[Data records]
(** C3 (the code departs from the claim).  A response with two photo
    records that list alternate sizes only has N = 2 and yields no Photo at
    all: the constructor raises the [TypeError] of line 113 on the first
    record, [max] being handed a string for its key, where the claim has
    two photos with the pages 1 and 2. *)
Theorem two_photo_set_without_original_sizes_raises :
  py_len (dict_get alt_only_pair_post "photos" (PList [])) = Ok 2 /\
  TumblrPhotoSet___init__ example_blog alt_only_pair_post
  = (alt_only_pair_post, Raise (TypeError "object is not callable")) /\
  built alt_only_pair_post = None.
Proof. repeat split. Qed.

(** The numbering the loop does when it gets through.  Whenever the
    constructor returns a photo set, it has one photo per photo record, the
    i-th built from the i-th record; for N > 1 records their page numbers
    are 1, 2, ..., N in source order, and the photo of a single record has
    the page number [False].  The constructor does return on every response
    with the mandatory keys, usable optional fields and photo records that
    carry an original size with a url. *)
Theorem photo_page_numbers (b : TumblrBlog) (_post : dict) :
  (forall _post' ps,
      TumblrPhotoSet___init__ b _post = (_post', Ok ps) ->
      exists N,
        py_len (dict_get _post "photos" (PList [])) = Ok N /\
        List.length (files (post ps)) = N /\
        (1 < N -> map page_no (files (post ps))
                  = map (fun i => PInt (Z.of_nat i)) (seq 1 N)) /\
        (N = 1 -> map page_no (files (post ps)) = [PBool false]) /\
        (forall l, dict_find "photos" _post = Some (PList l) ->
                   Forall2 from_record l (files (post ps)))) /\
  (post_okb _post = true ->
   exists _post' ps, TumblrPhotoSet___init__ b _post = (_post', Ok ps)).
Proof.
  split.
  - intros _post' ps H. apply photoset_init_inv in H.
    destruct H as (_ & self' & H & ->).
    apply photoset_parse_inv in H.
    destruct H as (_ & base & n & items & items' & B & L & I & P).
    apply post_parse_fields in B. destruct B as (_ & _ & _ & F & _).
    simpl in F. rewrite F in P.
    pose proof (parse_photos_source _ _ _ _ _ _ P) as (src & Esrc & Hsrc).
    apply parse_photos_pages in P. destruct P as (new & Enew & Hnew).
    rewrite (py_len_iter _ _ _ L I) in Hnew. simpl in *. rewrite Enew.
    exists n. split; [assumption|]. split.
    + rewrite <- (length_map page_no), Hnew, length_map. apply length_seq.
    + split; [|split].
      * intros Hn. rewrite Hnew.
        assert ((1 <? n)%nat = true) as -> by now apply Nat.ltb_lt.
        reflexivity.
      * intros ->. now rewrite Hnew.
      * intros l Hl. unfold dict_get in I. rewrite Hl in I. simpl in I.
        inversion I; subst items. assert (src = new) as -> by congruence.
        assumption.
  - intros H.
    destruct (photoset_parse_ok (mkPhotoSet (TumblrPost_defaults b) PNone) _post H)
      as (p' & self' & E).
    unfold TumblrPhotoSet___init__, se_bind, se_ret. rewrite E. eauto.
Qed.

Lemma photo_page_numbers_witness :
  (exists _post' ps,
      TumblrPhotoSet___init__ example_blog trip_post = (_post', Ok ps) /\
      map page_no (files (post ps)) = [PInt 1; PInt 2; PInt 3]) /\
  (exists _post' ps,
      TumblrPhotoSet___init__ example_blog single_post = (_post', Ok ps) /\
      map page_no (files (post ps)) = [PBool false]).
Proof.
  split.
  - destruct (photo_page_numbers example_blog trip_post) as [Hnum Hok].
    destruct (Hok eq_refl) as (p' & ps & E). exists p', ps. split; [exact E|].
    destruct (Hnum _ _ E) as (N & L & _ & Hgt & _).
    simpl in L. inversion L; subst N. apply Hgt. lia.
  - destruct (photo_page_numbers example_blog single_post) as [Hnum Hok].
    destruct (Hok eq_refl) as (p' & ps & E). exists p', ps. split; [exact E|].
    destruct (Hnum _ _ E) as (N & L & _ & _ & Hone & _).
    simpl in L. inversion L; subst N. now apply Hone.
Defined.

(** C4, as stated, fails: a mapping with the three mandatory keys whose tags
    are the number 5 does not parse, [set(5)] raising [TypeError]. *)
Lemma post_parsing_rejects_scalar_tags :
  mandatory_okb scalar_tags_post = true /\
  TumblrPost___init__ example_blog scalar_tags_post
  = (scalar_tags_post, Raise (TypeError "object is not iterable")).
Proof. split; reflexivity. Qed.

§ Directions for this task:
Reproduce only the lines above, starting at the line with "simpl in I." and ending at the line with "TumblrPhotoSet___init__ example_blog trip_post", exactly as written.

§ Task answer:
      * intros l Hl. unfold dict_get in I. rewrite Hl in I. simpl in I.
        inversion I; subst items. assert (src = new) as -> by congruence.
        assumption.
  - intros H.
    destruct (photoset_parse_ok (mkPhotoSet (TumblrPost_defaults b) PNone) _post H)
      as (p' & self' & E).
    unfold TumblrPhotoSet___init__, se_bind, se_ret. rewrite E. eauto.
Qed.

Lemma photo_page_numbers_witness :
  (exists _post' ps,
      TumblrPhotoSet___init__ example_blog trip_post = (_post', Ok ps) /\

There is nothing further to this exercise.